## DESCRIPTION OF THE TASK
From the line that contains "(** Each procedure: [const" to the final line of the entries below, write out every line exactly as it appears, and nothing else.

## GIVEN RECORDS
(** ** Procedural interface *)

(** Each procedure: [const int rc = ::primitive(...);]
    [if (rc != MDB_SUCCESS) { error::raise("primitive", rc); }]. *)

Definition env_create (env : N) : M unit :=
  rc ← mdb_env_create env;
  if bool_decide (rc ≠ MDB_SUCCESS) then raise "mdb_env_create" rc
  else mret tt.

Definition env_open (env : N) (path : string) (flags mode : Z) : M unit :=
  rc ← mdb_env_open env path flags mode;
  if bool_decide (rc ≠ MDB_SUCCESS) then raise "mdb_env_open" rc
  else mret tt.

(** [@note never throws an exception]: the primitive is called and nothing
    is inspected. *)
Definition env_close (env : N) : M unit :=
  mdb_env_close env.

(** The toggle reaches the engine as [onoff ? 1 : 0]; the header declares
    [true] as its default. *)
Definition env_set_flags (env : N) (flags : Z) (onoff : bool) : M unit :=
  rc ← mdb_env_set_flags env flags (if onoff then 1 else 0);
  if bool_decide (rc ≠ MDB_SUCCESS) then raise "mdb_env_set_flags" rc
  else mret tt.

Definition env_set_map_size (env : N) (size : Z) : M unit :=
  rc ← mdb_env_set_mapsize env size;
  if bool_decide (rc ≠ MDB_SUCCESS) then raise "mdb_env_set_mapsize" rc
  else mret tt.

## SOLUTION FOR THIS PROBLEM
(** Each procedure: [const int rc = ::primitive(...);]
    [if (rc != MDB_SUCCESS) { error::raise("primitive", rc); }]. *)

Definition env_create (env : N) : M unit :=
  rc ← mdb_env_create env;
  if bool_decide (rc ≠ MDB_SUCCESS) then raise "mdb_env_create" rc
  else mret tt.

Definition env_open (env : N) (path : string) (flags mode : Z) : M unit :=
  rc ← mdb_env_open env path flags mode;
  if bool_decide (rc ≠ MDB_SUCCESS) then raise "mdb_env_open" rc
  else mret tt.

(** [@note never throws an exception]: the primitive is called and nothing
    is inspected. *)
Definition env_close (env : N) : M unit :=
  mdb_env_close env.

(** The toggle reaches the engine as [onoff ? 1 : 0]; the header declares
    [true] as its default. *)
Definition env_set_flags (env : N) (flags : Z) (onoff : bool) : M unit :=
  rc ← mdb_env_set_flags env flags (if onoff then 1 else 0);
  if bool_decide (rc ≠ MDB_SUCCESS) then raise "mdb_env_set_flags" rc
  else mret tt.

Definition env_set_map_size (env : N) (size : Z) : M unit :=
  rc ← mdb_env_set_mapsize env size;
  if bool_decide (rc ≠ MDB_SUCCESS) then raise "mdb_env_set_mapsize" rc
  else mret tt.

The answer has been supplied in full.